Flutter spoons sink slower than jigging spoons, but offer more flash and look a lot like a wounded baitfish. Somedays bass will key in on flutter spoons more than jigging spoons, so make sure to have both rigged up. As far as brands go, I've had some success on the Acme Kamlooper, which was built for trout fishing, but the Strike King Sexy spoon is a lot more popular among bass fishermen. Both vertical jigging and dragging them horizontally along the bottom work well for picking up cold bass.


I like to fish spoons with a baitcasting rod, but many anglers will also use a spinning set-up. I like the power behind a baitcasting rod, and feel the faster gear-ratio on the reel helps bring the fish in quicker decreasing the chance that it will throw the hook. My set-up includes a 7'3" medium-action Abu Garcia Vendetta rod with an Abu Orra reel.

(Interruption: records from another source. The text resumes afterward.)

Definition drm_mode_compare_links (lh_a lh_b : ptr) h : option Z :=
  a ← list_entry lh_a h;
  b ← list_entry lh_b h;
  a ← a; b ← b;
  ma ← modes !! a; mb ← modes !! b;
  Some (drm_mode_compare ma mb).

(** The pre-check: [Some true] when the list is ordered already. *)
Fixpoint precheck (fuel : nat) (list temp : ptr) h : option bool :=
  match fuel with
  | O => None
  | S fuel =>
    if bool_decide (temp = Some ModeHead) then Some true else
    c ← drm_mode_compare_links list temp h;
    if 0 <? c then Some false else
    temp' ← rd_next temp h;
    precheck fuel temp temp' h
  end.

(** The [list_for_each_safe] of one round: the heap, [cur] and [end]. *)
Fixpoint sort_scan (fuel : nat) (list temp cur end_ : ptr) h : option (heap * ptr * ptr) :=
  match fuel with
  | O => None
  | S fuel =>
    if bool_decide (list = Some ModeHead) then Some (h, cur, end_) else
    c ← drm_mode_compare_links list cur h;
    if 0 <? c then
      p_node ← rd_prev list h;
      c ← cur; p ← p_node; x ← list;
      h ← list_del c h;
      h ← link_between c p x h;
      cur ← rd_next end_ h;
      Some (h, cur, end_)
    else if bool_decide (list = end_) then
      cur' ← rd_next cur h;
      Some (h, cur', cur)
    else
      temp' ← rd_next temp h;
      sort_scan fuel temp temp' cur end_ h
  end.

Fixpoint sort_loop (fuel : nat) (cur end_ : ptr) h : option heap :=
  match fuel with
  | O => None
  | S fuel' =>
    if bool_decide (cur = Some ModeHead) then Some h else
    list ← rd_next (Some ModeHead) h;
    temp ← rd_next list h;
    '(h, cur, end_) ← sort_scan (S (size h)) list temp cur end_ h;
    sort_loop fuel' cur end_ h
  end.

Definition drm_mode_sort h : option heap :=
  e ← list_empty ModeHead h;
  if e : bool then Some h else
  list ← rd_next (Some ModeHead) h;
  temp ← rd_next list h;
  ordered ← precheck (S (size h)) list temp h;
  if ordered : bool then Some h else
  end_ ← rd_next (Some ModeHead) h;
  cur ← rd_next end_ h;
  sort_loop (S (size h)) cur end_ h.

(** ** The sort on sequences *)

Definition link_obj (a : mode_addr) : positive := match a with ModeLink p => p | ModeHead => 1%positive end.

(** [h] holds the list of the modes [ps]. *)
Definition mode_list h (ps : list positive) : Prop :=
  represents h link_obj ModeHead None (ModeLink <$> ps) ∧ (∀ p, p ∈ ps → is_Some (modes !! p)).

Definition cmp (p q : positive) : Z :=
  match modes !! p, modes !! q with Some a, Some b => drm_mode_compare a b | _, _ => 0 end.

(** Before the first mode that compares greater. *)
Fixpoint insert_mode (c : positive) (ps : list positive) : list positive :=
  match ps with
  | [] => [c]
  | x :: ps => if 0 <? cmp x c then c :: x :: ps else x :: insert_mode c ps
  end.

Lemma mode_list_con h ps p : mode_list h ps → p ∈ ps →
  is_Some (h !! ModeLink p) ∧ con h (ModeLink p) = Some p ∧ is_Some (modes !! p).
Proof.
  intros [(Hd & Hc & _) Hm] Hp. split; [|split; [|by apply Hm]].
  - eapply dll_alloc; [exact Hd|]. apply elem_of_cons. right. by apply list_elem_of_fmap_2.
  - unfold contains in Hc. rewrite Forall_forall in Hc. apply (Hc (ModeLink p)).
    by apply list_elem_of_fmap_2.
Qed.

Lemma mode_list_nodup h ps : mode_list h ps → NoDup ps.
Proof.
  intros [((Hnd & _) & _) _]. apply NoDup_cons in Hnd as [_ Hnd]. by apply NoDup_fmap_1 in Hnd.
Qed.

Lemma compare_run h ps p q : mode_list h ps → p ∈ ps → q ∈ ps →
  drm_mode_compare_links (Some (ModeLink p)) (Some (ModeLink q)) h = Some (cmp p q).
Proof.
  intros Hl Hp Hq. destruct (mode_list_con h ps p Hl Hp) as (Hap & Hcp & [a Ha]).
  destruct (mode_list_con h ps q Hl Hq) as (Haq & Hcq & [b Hb]).
  unfold drm_mode_compare_links, list_entry. rewrite !rd_contain_con by done.
  cbn [mbind option_bind]. rewrite Hcp, Hcq. cbn [mbind option_bind]. rewrite Ha, Hb.
  cbn [mbind option_bind]. unfold cmp. by rewrite Ha, Hb.
Qed.

(** The link after the modes [l1], when [l2] follows. *)
Definition link_of (l2 : list positive) : ptr :=
  Some (match l2 with [] => ModeHead | p :: _ => ModeLink p end).

Lemma next_run h l1 p l2 : mode_list h (l1 ++ p :: l2) →
  rd_next (Some (ModeLink p)) h = Some (link_of l2).
Proof.
  intros Hl. destruct (mode_list_con h _ p Hl) as (Ha & _); [set_solver|].
  rewrite rd_next_nxt by done. destruct Hl as [(Hd & _) _].
  rewrite fmap_app, fmap_cons in Hd. apply dll_rotate, dll_next in Hd. rewrite Hd.
  by destruct l2.
Qed.

Lemma first_run h ps : mode_list h ps → rd_next (Some ModeHead) h = Some (link_of ps).
Proof.
  intros [(Hd & _) _]. pose proof (dll_next _ _ _ Hd) as Hn.
  rewrite rd_next_nxt by (by eapply nxt_Some). rewrite Hn. by destruct ps.
Qed.

Lemma precheck_run h l1 p l2 fuel : mode_list h (l1 ++ p :: l2) → (length l2 < fuel)%nat →
  ∃ b, precheck fuel (Some (ModeLink p)) (link_of l2) h = Some b ∧
    (b = true → Sorted (λ x y, cmp x y <= 0) (p :: l2)).
Proof.
  revert l1 p fuel. induction l2 as [|q l2 IH]; intros l1 p [|fuel] Hl Hf; cbn in Hf; try lia;
    cbn [precheck link_of].
  - rewrite bool_decide_true by done. exists true. split; [done|]. repeat constructor.
  - rewrite bool_decide_false by done.
    assert (mode_list h ((l1 ++ [p]) ++ q :: l2)) as Hl' by (by rewrite <- app_assoc).
    change (link_of (q :: l2)) with (Some (ModeLink q)).
    rewrite (compare_run h (l1 ++ p :: q :: l2)) by (done || set_solver). cbn [mbind option_bind].
    destruct (Z.ltb_spec 0 (cmp p q)); [by exists false|].
    rewrite (next_run h (l1 ++ [p]) q l2 Hl'). cbn [mbind option_bind].
    destruct (IH (l1 ++ [p]) q fuel Hl') as (b & Hrun & Hb); [lia|].
    exists b. split; [done|]. intros Htrue. constructor; [by apply Hb|]. by constructor.
Qed.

I will spool this with 15 pound Trilene generally, but if I'm fishing an area with a lot of ledges and sharp rocks I will switch to 50 pound Spiderwire braid so I'm not breaking off as many lures.

For more info on jigging spoons, check out what some pros have to say here: Pros Weigh In: Jigging Spoons
This chilly bass fell victim to a Delta Tackle sardine jig. Note the snowy banks in the background. Brr...

Finding Winter Bass

Bass school up tight in winter around dropoffs and rocky areas. Offshore humps will also hold fish, but I've had my best success around rocky bottoms and ledges. Once you've found fish on a spot, punch it into your GPS or find a marker so that you won't forget it as bass will stay on the same spots all winter long. Often bass will swim for kilometres to get to a particular holding spot for the winter.

Another thing I've noticed about winter bass is that you can often find the good winter spots by looking at the shoreline. Steep cliffs are a good indicator, as are hillsides without snow on them. If it's been snowing, but there are certain areas still getting enough heat so that the snow won't stick, it means the structure under the lake in these spots will probably also be giving off heat too which will in turn draw fish in.

If you do have a reliable fishfinder, look for schools of bass suspended along cliffs or over humps. Once you've found a school, drop a spoon into them or back off and fish a FNF right through them. Professional bass angler Russ Lane likens fishing this way to playing a video game, where you can set the sensitivity on your fishfinder so that you can see your jigging spoon bouncing up and down right into the school of fish.

Keeping Warm
Nothing will cut your day short like falling victim to the cold, so make sure to bundle up. Elite series pro Kevin Van Dam recently wrote a great article on keeping warm when fishing cold weather here: Keeping Warm. The best weapon I've found for keeping the cold out though is my outer shell, it's a Mustang Integrity jacket which also has a built in lifejacket. This thing is so impervious to the weather that I can be fishing in -5 degree windy weather with nothing on underneath but a t-shirt. Try one on next time you see one in store and you'll see what I'm talking about. Oh, and a thermos full of hot coffee or soup also helps too.

Thanks for stopping by, hope you picked up some valuable tips if you decide to extend your smallmouth season into the colder months this year.